● Information provided:

(** * xerrors: typed payloads on Go error chains

    A shallow embedding of the Go module [github.com/wood-jp/xerrors]:
    the core package [xerrors] ([ExtendedError], [Extend], [Extract]),
    the classifier [errclass] ([Class], [WrapAs], [GetClass]) and the
    context attacher [errcontext] ([Context], [Flatten], [Get], [Add]).

    The module is written against Go's standard library; the parts it
    calls are modelled after the library's sources: [errors.Is],
    [errors.AsType] and [errors.Unwrap], the interface comparison [==]
    they rest on, and the few values of [log/slog] that the context
    attacher stores.

    Go's [error] is an interface: a value of that type is either [nil]
    or a dynamic type paired with a value.  Error chains are finite and
    acyclic, so the non-nil error values form an inductive tree and the
    chain walks of [errors] are structural recursions.  A run-time
    panic is the result [None] of a function into [option].

    [Extend] and [Extract] are generic in the payload type.  The types
    here are the basic types, the map type of [errcontext.Context] and
    the defined types over them; the core looks at a payload type only
    through type identity and, in [==], comparability. *)

From Stdlib Require Import ZArith Bool.
From stdpp Require Import base option list strings gmap sorting.

Local Open Scope Z_scope.

(** ** Payload types *)

(** Heap addresses: pointers ([*errors.errorString], [*fmt.wrapError])
    and map references. *)
Abbreviation addr := nat.

(** The Go types a payload can have.  [TNamed n u] is the defined type
    [type n u]; type identity is nominal, so two defined types with the
    same underlying type are different types. *)
Inductive gotype : Type :=
| TInt
| TString
| TBool
| TMap                                    (* map[string]slog.Value *)
| TNamed (name : string) (underlying : gotype).

(** Values of a Go type.  A map value is a reference: [None] is the nil
    map, [Some a] the map stored at address [a]. *)
Fixpoint denote (T : gotype) : Type :=
  match T with
  | TInt => Z
  | TString => string
  | TBool => bool
  | TMap => option addr
  | TNamed _ u => denote u
  end.

(** The zero value [var zero T]. *)
Fixpoint zero (T : gotype) : denote T :=
  match T with
  | TInt => 0
  | TString => EmptyString
  | TBool => false
  | TMap => None
  | TNamed _ u => zero u
  end.

(** Type identity ([A] and [B] are the same Go type). *)
Fixpoint gotype_eqb (A B : gotype) : bool :=
  match A, B with
  | TInt, TInt | TString, TString | TBool, TBool | TMap, TMap => true
  | TNamed n u, TNamed m v => String.eqb n m && gotype_eqb u v
  | _, _ => false
  end.

(** A value of dynamic type [A] seen at type [B]: the type assertion
    [x.(B)] on an interface holding an [A].  It succeeds exactly when
    the two types are identical. *)
Fixpoint cast (A B : gotype) : denote A -> option (denote B) :=
  match A, B return denote A -> option (denote B) with
  | TInt, TInt => fun x => Some x
  | TString, TString => fun x => Some x
  | TBool, TBool => fun x => Some x
  | TMap, TMap => fun x => Some x
  | TNamed n u, TNamed m v =>
      fun x => if String.eqb n m then cast u v x else None
  | _, _ => fun _ => None
  end.

(** [reflect.Type.Comparable]: maps are not comparable, the basic types
    are, a defined type is when its underlying type is. *)
Fixpoint comparable (T : gotype) : bool :=
  match T with
  | TInt | TString | TBool => true
  | TMap => false
  | TNamed _ u => comparable u
  end.

(** [x == y] at a comparable type. (At [TMap] the operator does not
    exist; the clause is never used, see [err_eq].) *)
Fixpoint val_eqb (T : gotype) : denote T -> denote T -> bool :=
  match T return denote T -> denote T -> bool with
  | TInt => Z.eqb
  | TString => String.eqb
  | TBool => Bool.eqb
  | TMap => fun _ _ => false
  | TNamed _ u => val_eqb u
  end.

(** ** Error values *)

(** The non-nil values of type [error].
    - [errorString p s] is the [*errors.errorString] at address [p]
      made by [errors.New(s)] or by [fmt.Errorf] without [%w];
    - [wrapError k p msg err] is a pointer to a single-cause wrapper of
      the named kind [k] (for [k = "*fmt.wrapError"] the result of
      [fmt.Errorf("...%w...", err)]): its method set is [Error] and
      [Unwrap() error];
    - [joinError p errs] is a multi-cause error ([errors.Join]), whose
      method set is [Error] and [Unwrap() []error];
    - [Extended T err Data] is the struct value
      [xerrors.ExtendedError[T]{err: err, Data: Data}]. *)
#[warnings="-register-all"]
Inductive err_val : Type :=
| errorString (p : addr) (s : string)
| wrapError (kind : string) (p : addr) (msg : string) (err : option err_val)
| joinError (p : addr) (errs : list err_val)
| Extended (T : gotype) (err : option err_val) (Data : denote T).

● Instructions for the task: Please write the full listing out again, exactly.

● Answer space:
(** * xerrors: typed payloads on Go error chains

    A shallow embedding of the Go module [github.com/wood-jp/xerrors]:
    the core package [xerrors] ([ExtendedError], [Extend], [Extract]),
    the classifier [errclass] ([Class], [WrapAs], [GetClass]) and the
    context attacher [errcontext] ([Context], [Flatten], [Get], [Add]).

    The module is written against Go's standard library; the parts it
    calls are modelled after the library's sources: [errors.Is],
    [errors.AsType] and [errors.Unwrap], the interface comparison [==]
    they rest on, and the few values of [log/slog] that the context
    attacher stores.

    Go's [error] is an interface: a value of that type is either [nil]
    or a dynamic type paired with a value.  Error chains are finite and
    acyclic, so the non-nil error values form an inductive tree and the
    chain walks of [errors] are structural recursions.  A run-time
    panic is the result [None] of a function into [option].

    [Extend] and [Extract] are generic in the payload type.  The types
    here are the basic types, the map type of [errcontext.Context] and
    the defined types over them; the core looks at a payload type only
    through type identity and, in [==], comparability. *)

From Stdlib Require Import ZArith Bool.
From stdpp Require Import base option list strings gmap sorting.

Local Open Scope Z_scope.

(** ** Payload types *)

(** Heap addresses: pointers ([*errors.errorString], [*fmt.wrapError])
    and map references. *)
Abbreviation addr := nat.

(** The Go types a payload can have.  [TNamed n u] is the defined type
    [type n u]; type identity is nominal, so two defined types with the
    same underlying type are different types. *)
Inductive gotype : Type :=
| TInt
| TString
| TBool
| TMap                                    (* map[string]slog.Value *)
| TNamed (name : string) (underlying : gotype).

(** Values of a Go type.  A map value is a reference: [None] is the nil
    map, [Some a] the map stored at address [a]. *)
Fixpoint denote (T : gotype) : Type :=
  match T with
  | TInt => Z
  | TString => string
  | TBool => bool
  | TMap => option addr
  | TNamed _ u => denote u
  end.

(** The zero value [var zero T]. *)
Fixpoint zero (T : gotype) : denote T :=
  match T with
  | TInt => 0
  | TString => EmptyString
  | TBool => false
  | TMap => None
  | TNamed _ u => zero u
  end.

(** Type identity ([A] and [B] are the same Go type). *)
Fixpoint gotype_eqb (A B : gotype) : bool :=
  match A, B with
  | TInt, TInt | TString, TString | TBool, TBool | TMap, TMap => true
  | TNamed n u, TNamed m v => String.eqb n m && gotype_eqb u v
  | _, _ => false
  end.

(** A value of dynamic type [A] seen at type [B]: the type assertion
    [x.(B)] on an interface holding an [A].  It succeeds exactly when
    the two types are identical. *)
Fixpoint cast (A B : gotype) : denote A -> option (denote B) :=
  match A, B return denote A -> option (denote B) with
  | TInt, TInt => fun x => Some x
  | TString, TString => fun x => Some x
  | TBool, TBool => fun x => Some x
  | TMap, TMap => fun x => Some x
  | TNamed n u, TNamed m v =>
      fun x => if String.eqb n m then cast u v x else None
  | _, _ => fun _ => None
  end.

(** [reflect.Type.Comparable]: maps are not comparable, the basic types
    are, a defined type is when its underlying type is. *)
Fixpoint comparable (T : gotype) : bool :=
  match T with
  | TInt | TString | TBool => true
  | TMap => false
  | TNamed _ u => comparable u
  end.

(** [x == y] at a comparable type. (At [TMap] the operator does not
    exist; the clause is never used, see [err_eq].) *)
Fixpoint val_eqb (T : gotype) : denote T -> denote T -> bool :=
  match T return denote T -> denote T -> bool with
  | TInt => Z.eqb
  | TString => String.eqb
  | TBool => Bool.eqb
  | TMap => fun _ _ => false
  | TNamed _ u => val_eqb u
  end.

(** ** Error values *)

(** The non-nil values of type [error].
    - [errorString p s] is the [*errors.errorString] at address [p]
      made by [errors.New(s)] or by [fmt.Errorf] without [%w];
    - [wrapError k p msg err] is a pointer to a single-cause wrapper of
      the named kind [k] (for [k = "*fmt.wrapError"] the result of
      [fmt.Errorf("...%w...", err)]): its method set is [Error] and
      [Unwrap() error];
    - [joinError p errs] is a multi-cause error ([errors.Join]), whose
      method set is [Error] and [Unwrap() []error];
    - [Extended T err Data] is the struct value
      [xerrors.ExtendedError[T]{err: err, Data: Data}]. *)
#[warnings="-register-all"]
Inductive err_val : Type :=
| errorString (p : addr) (s : string)
| wrapError (kind : string) (p : addr) (msg : string) (err : option err_val)
| joinError (p : addr) (errs : list err_val)
| Extended (T : gotype) (err : option err_val) (Data : denote T).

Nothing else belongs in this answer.